The Absurd Structure of High School - triplewipeass
https://medium.com/s/story/the-insane-structure-of-high-school-762fea58fe62
======
ordu
_> Students should have two long classes each day for six to eight weeks._

It wouldn't work. All the article seems to focus on "productivity", without
defining what productivity is. What the goal of solving problems in a class?
To solve problem? No, to goal is to learn something. Maybe to learn how to
solve this problem, maybe to learn how to solve problems of this kind, maybe
to learn some new words.

The goal is learning. Learning needs constant efforts applied. Not one time
per month, but two-three times per week, or even every day efforts. It is how
memory works. There is a forgetting curve[1], the forgetting begins when you
learnt some new in a class. You need to rehearse material a few times, to move
it into long-term memory. It is considered the most effective to rehearse
material after three days. Effective in terms of minimizing efforts needed to
move information into long-term memory.

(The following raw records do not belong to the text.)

(* ===== verification/Verdicts.v ===== *)
(** * The verdict store

    engine/src/engine/reason/adjudicate/mod.rs (the verdict), surface.rs (the
    judged surface and its additions), state/recency.rs (posture and delta) and
    state/verdict_store.rs (the per-entry memory of the model's calls). The
    store's mutexes only serialize its callers, so an operation is a function
    of the store. *)

From S2P Require Import Prelude Text Backoff.
From Stdlib Require Import ZArith.

(** ** The verdict *)

Inductive Verdict :=
  | Confirmed
  | Exploitable (why : string)
  | Refuted (why : string)
  | Uncertain (why : string).

#[export] Instance Verdict_eq_dec : EqDecision Verdict.
Proof. solve_decision. Defined.

Definition is_confirmed (v : Verdict) : bool :=
  match v with Confirmed | Exploitable _ => true | _ => false end.

Definition promotes (v : Verdict) : bool := match v with Exploitable _ => true | _ => false end.

Definition verdict_label (v : Verdict) : string :=
  match v with
  | Confirmed => "confirmed" | Exploitable _ => "exploitable" | Refuted _ => "refuted"
  | Uncertain _ => "uncertain"
  end.

Definition summary (v : Verdict) : string :=
  match v with
  | Confirmed => "confirmed (live attack stands)"
  | Exploitable why => "exploitable — " +:+ why
  | Refuted why => "not exploitable — " +:+ why
  | Uncertain why => "uncertain — " +:+ why
  end.

Definition is_uncertain (v : Verdict) : bool := match v with Uncertain _ => true | _ => false end.

(** ** The judged surface *)

Record JudgedSurface := mkSurface {
  js_objectives : gset string; js_cves : gset string; js_secrets : gset string;
  js_posture : gset string; js_behaviors : gset string; js_downstream : gset string
}.

Definition from_lines (objectives cves secrets posture behaviors downstream : list string) : JudgedSurface :=
  mkSurface (list_to_set objectives) (list_to_set cves) (list_to_set secrets) (list_to_set posture)
    (list_to_set behaviors) (list_to_set downstream).

Record ChangesSince := mkChanges {
  ch_objectives : list string; ch_cves : list string; ch_secrets : list string;
  ch_posture : list string; ch_behaviors : list string; ch_downstream : list string
}.

Definition additions_since (cur : JudgedSurface) (baseline : option JudgedSurface) : ChangesSince :=
  match baseline with
  | None => mkChanges [] [] [] [] [] []
  | Some base =>
      let diff := fun (cur old : gset string) => bset_iter (cur ∖ old) in
      mkChanges (diff (js_objectives cur) (js_objectives base)) (diff (js_cves cur) (js_cves base))
        (diff (js_secrets cur) (js_secrets base)) (diff (js_posture cur) (js_posture base))
        (diff (js_behaviors cur) (js_behaviors base)) (diff (js_downstream cur) (js_downstream base))
  end.

Definition changes_is_empty (c : ChangesSince) : bool :=
  bool_decide (ch_objectives c = []) && bool_decide (ch_cves c = []) && bool_decide (ch_secrets c = []) &&
  bool_decide (ch_posture c = []) && bool_decide (ch_behaviors c = []) && bool_decide (ch_downstream c = []).

(** [additive] of the delta prompt (prompt.rs). *)
Definition additive (cur : JudgedSurface) (baseline : option JudgedSurface) : bool :=
  negb (bool_decide (is_Some baseline)) || negb (changes_is_empty (additions_since cur baseline)).

(** ** Recency *)

Inductive StoredPosture := Breach | Unknown | Safe | Awaiting.

Definition of_verdict (v : option Verdict) : StoredPosture :=
  match v with
  | None => Awaiting
  | Some (Confirmed | Exploitable _) => Breach
  | Some (Uncertain _) => Unknown
  | Some (Refuted _) => Safe
  end.

Definition rank (p : StoredPosture) : Z :=
  match p with Awaiting => 0 | Safe => 1 | Unknown => 2 | Breach => 3 end.

Inductive Delta := New | Escalated | DeEscalated | Unchanged | Restored.

#[export] Instance Delta_eq_dec : EqDecision Delta.
Proof. solve_decision. Defined.

Definition delta_from (prev now : StoredPosture) : Delta :=
  match Z.compare (rank now) (rank prev) with Gt => Escalated | Lt => DeEscalated | Eq => Unchanged end.

Record RecencyInfo := mkRecency { ri_delta : Delta; ri_age_secs : option Z }.

(** ** The per-entry cache *)

Definition DEFAULT_VERDICT_CACHE_SLOTS : nat := 32.
Definition MIN_VERDICT_CACHE_SLOTS : nat := 2.

Abbreviation VerdictLru := (list (string * Verdict)).

Fixpoint position_remove (fingerprint : string) (slots : VerdictLru) : option ((string * Verdict) * VerdictLru) :=
  match slots with
  | [] => None
  | s :: rest =>
      if bool_decide (s.1 = fingerprint) then Some (s, rest)
      else '(hit, rest') ← position_remove fingerprint rest; Some (hit, s :: rest')
  end.

Definition lru_get (slots : VerdictLru) (fingerprint : string) : option Verdict * VerdictLru :=
  match position_remove fingerprint slots with
  | None => (None, slots)
  | Some (hit, rest) => (Some hit.2, hit :: rest)
  end.

Definition lru_insert (slots : VerdictLru) (fingerprint : string) (v : Verdict) (cap : nat) : VerdictLru :=
  take (Nat.max cap 1)
    ((fingerprint, v) :: List.filter (fun s => negb (bool_decide (s.1 = fingerprint))) slots).

(** ** The store *)

Record VerdictBaseline := mkBaseline { vb_surface : JudgedSurface; vb_verdict : Verdict }.

Record VerdictEntry := mkEntry {
  ve_display : option Verdict;
  ve_restored : option string;
  ve_cached : VerdictLru;
  ve_baseline : option VerdictBaseline;
  ve_journaled : option string;
  ve_backoff : EntryBackoff;
  ve_first_seen : option Z;
  ve_prev_posture : option StoredPosture;
  ve_last_delta : option Delta;
  ve_restored_recency : bool;
  ve_decisive_at : option Z
}.

Definition entry_default : VerdictEntry :=
  mkEntry None None [] None None backoff_default None None None false None.

Definition entry_display_summary (e : VerdictEntry) : option string :=
  match ve_display e with Some v => Some (summary v) | None => ve_restored e end.

Definition saturating_since (now at_ : Z) : Z := Z.max 0 (now - at_).

Definition recency_info (e : VerdictEntry) (now : Z) : RecencyInfo :=
  mkRecency (default Unchanged (ve_last_delta e))
    (if ve_restored_recency e then None
     else (fun fs => (saturating_since now fs / nanos_per_sec)%Z) <$> ve_first_seen e).

Record VerdictStore := mkStore {
  vs_entries : gmap string VerdictEntry;
  vs_breaker : CircuitBreaker;
  vs_cache_slots : nat
}.

Definition with_cache_slots (slots : nat) : VerdictStore :=
  mkStore ∅ breaker_default (Nat.max slots MIN_VERDICT_CACHE_SLOTS).

Definition store_entry (s : VerdictStore) (entry : string) : VerdictEntry :=
  default entry_default (vs_entries s !! entry).

Definition update (s : VerdictStore) (entry : string) (f : VerdictEntry -> VerdictEntry) : VerdictStore :=
  mkStore (<[entry := f (store_entry s entry)]> (vs_entries s)) (vs_breaker s) (vs_cache_slots s).

Definition display_summary (s : VerdictStore) (entry : string) : option string :=
  vs_entries s !! entry ≫= entry_display_summary.

Definition or_insert {A} (o : option A) (a : A) : option A := Some (default a o).

Definition seed_restored (s : VerdictStore) (entry text : string) (restored_at : Z) : VerdictStore :=
  update s entry (fun e =>
    mkEntry (ve_display e) (Some text) (ve_cached e) (ve_baseline e) (ve_journaled e) (ve_backoff e)
      (or_insert (ve_first_seen e) restored_at) (or_insert (ve_prev_posture e) Awaiting)
      (or_insert (ve_last_delta e) Restored) true (ve_decisive_at e)).

Definition record_recency (s : VerdictStore) (entry : string) (posture : StoredPosture) (now : Z) : VerdictStore :=
  update s entry (fun e =>
    let first := negb (bool_decide (is_Some (ve_first_seen e))) && negb (ve_restored_recency e) in
    let '(delta, restored_recency) :=
      if first then (New, ve_restored_recency e)
      else if ve_restored_recency e then (Restored, false)
      else (match ve_prev_posture e with Some prev => delta_from prev posture | None => Unchanged end,
            ve_restored_recency e) in
    mkEntry (ve_display e) (ve_restored e) (ve_cached e) (ve_baseline e) (ve_journaled e) (ve_backoff e)
      (or_insert (ve_first_seen e) now) (Some posture) (Some delta) restored_recency (ve_decisive_at e)).

Definition recency_for (s : VerdictStore) (entry : string) (now : Z) : option RecencyInfo :=
  (fun e => recency_info e now) <$> vs_entries s !! entry.

Definition set_cached (e : VerdictEntry) (slots : VerdictLru) : VerdictEntry :=
  mkEntry (ve_display e) (ve_restored e) slots (ve_baseline e) (ve_journaled e) (ve_backoff e)
    (ve_first_seen e) (ve_prev_posture e) (ve_last_delta e) (ve_restored_recency e) (ve_decisive_at e).

(** A hit reorders the entry's slots; an unknown entry stays unknown. *)
Definition cached_for (s : VerdictStore) (entry fingerprint : string) : option Verdict * VerdictStore :=
  match vs_entries s !! entry with
  | None => (None, s)
  | Some e =>
      let '(hit, slots) := lru_get (ve_cached e) fingerprint in
      (hit, mkStore (<[entry := set_cached e slots]> (vs_entries s)) (vs_breaker s) (vs_cache_slots s))
  end.

Definition cache_decisive (s : VerdictStore) (entry fingerprint : string) (v : Verdict) : VerdictStore :=
  update s entry (fun e => set_cached e (lru_insert (ve_cached e) fingerprint v (vs_cache_slots s))).

Definition baseline_for (s : VerdictStore) (entry : string) : option VerdictBaseline :=
  vs_entries s !! entry ≫= ve_baseline.

Definition set_baseline (s : VerdictStore) (entry : string) (surface : JudgedSurface) (v : Verdict) : VerdictStore :=
  update s entry (fun e =>
    mkEntry (ve_display e) (ve_restored e) (ve_cached e) (Some (mkBaseline surface v)) (ve_journaled e)
      (ve_backoff e) (ve_first_seen e) (ve_prev_posture e) (ve_last_delta e) (ve_restored_recency e)
      (ve_decisive_at e)).

Definition set_backoff (e : VerdictEntry) (b : EntryBackoff) (decisive_at : option Z) : VerdictEntry :=
  mkEntry (ve_display e) (ve_restored e) (ve_cached e) (ve_baseline e) (ve_journaled e) b
    (ve_first_seen e) (ve_prev_posture e) (ve_last_delta e) (ve_restored_recency e) decisive_at.

Definition entry_backing_off (s : VerdictStore) (entry : string) (now : Z) : bool :=
  match vs_entries s !! entry with Some e => is_backing_off (ve_backoff e) now | None => false end.

Section Inconclusive.
Variable default_hash : string -> Z.

Definition jitter_seed (entry : string) : Z := default_hash entry.

Definition record_inconclusive (s : VerdictStore) (entry : string) (now : Z) : option VerdictStore :=
  let seed := jitter_seed entry in
  b ← backoff_record_failure (ve_backoff (store_entry s entry)) now seed;
  let s := update s entry (fun e => set_backoff e b (ve_decisive_at e)) in
  Some (mkStore (vs_entries s) (breaker_record_failure (vs_breaker s) now) (vs_cache_slots s)).

End Inconclusive.

Definition record_decisive (s : VerdictStore) (entry : string) (now : Z) : VerdictStore :=
  let s := update s entry (fun e => set_backoff e (backoff_record_success (ve_backoff e)) (Some now)) in
  mkStore (vs_entries s) (breaker_record_success (vs_breaker s)) (vs_cache_slots s).

Definition breaker_open (s : VerdictStore) (now : Z) : bool := is_open (vs_breaker s) now.

Definition verdict_fresh (s : VerdictStore) (entry : string) (now max_age : Z) : bool :=
  if breaker_open s now then false
  else match vs_entries s !! entry ≫= ve_decisive_at with
       | Some at_ => (saturating_since now at_ <=? max_age)%Z
       | None => false
       end.

Definition display_verdict (s : VerdictStore) (entry : string) : option Verdict :=
  vs_entries s !! entry ≫= ve_display.

Definition show_verdict (e : VerdictEntry) (v : Verdict) : VerdictEntry :=
  mkEntry (Some v) None (ve_cached e) (ve_baseline e) (ve_journaled e) (ve_backoff e) (ve_first_seen e)
    (ve_prev_posture e) (ve_last_delta e) (ve_restored_recency e) (ve_decisive_at e).

Definition set_display (s : VerdictStore) (entry : string) (v : Verdict) : VerdictStore :=
  update s entry (fun e => show_verdict e v).

(** The resolved verdict is read back from the entry just written. *)
Definition resolve_display (s : VerdictStore) (entry : string) (this_pass : Verdict)
    : option Verdict * VerdictStore :=
  let s' := update s entry (fun e =>
    let carry_forward :=
      is_uncertain this_pass &&
      match ve_display e with Some prior => negb (is_uncertain prior) | None => false end in
    if carry_forward then e else show_verdict e this_pass) in
  (display_verdict s' entry, s').

Definition journaled (s : VerdictStore) (entry : string) : option string := vs_entries s !! entry ≫= ve_journaled.

Definition set_journaled (s : VerdictStore) (entry text : string) : VerdictStore :=
  update s entry (fun e =>
    mkEntry (ve_display e) (ve_restored e) (ve_cached e) (ve_baseline e) (Some text) (ve_backoff e)
      (ve_first_seen e) (ve_prev_posture e) (ve_last_delta e) (ve_restored_recency e) (ve_decisive_at e)).

Definition retain_present (s : VerdictStore) (present : gset string) : VerdictStore :=
  mkStore (filter (fun kv => kv.1 ∈ present) (vs_entries s)) (vs_breaker s) (vs_cache_slots s).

You could learn faster if learning
sessions was placed each 2 days or even every day, but it would need more
efforts per bit of long-term memorized information. At least theoretically so
-- there are other factors which have their influence on a process of
memorization.

So we need to have math lessons a few times per week. English lessons a few
times per week. History lessons a few times per week. The most effective
schedule would be 2-3 lessons per subject per week. It can be 1 lesson, but
then we would need to add a homework assignment for student make a rehearsal
of material between lessons, splitting a week by half. I can work great with
highly motivated and conscientous students, but not all of students are highly
motivated and conscientous. Therefore school creates schedule that forces
students into the most effective learning experience. Or at least tries to do
it.

[1]
[https://en.wikipedia.org/wiki/Forgetting_curve](https://en.wikipedia.org/wiki/Forgetting_curve)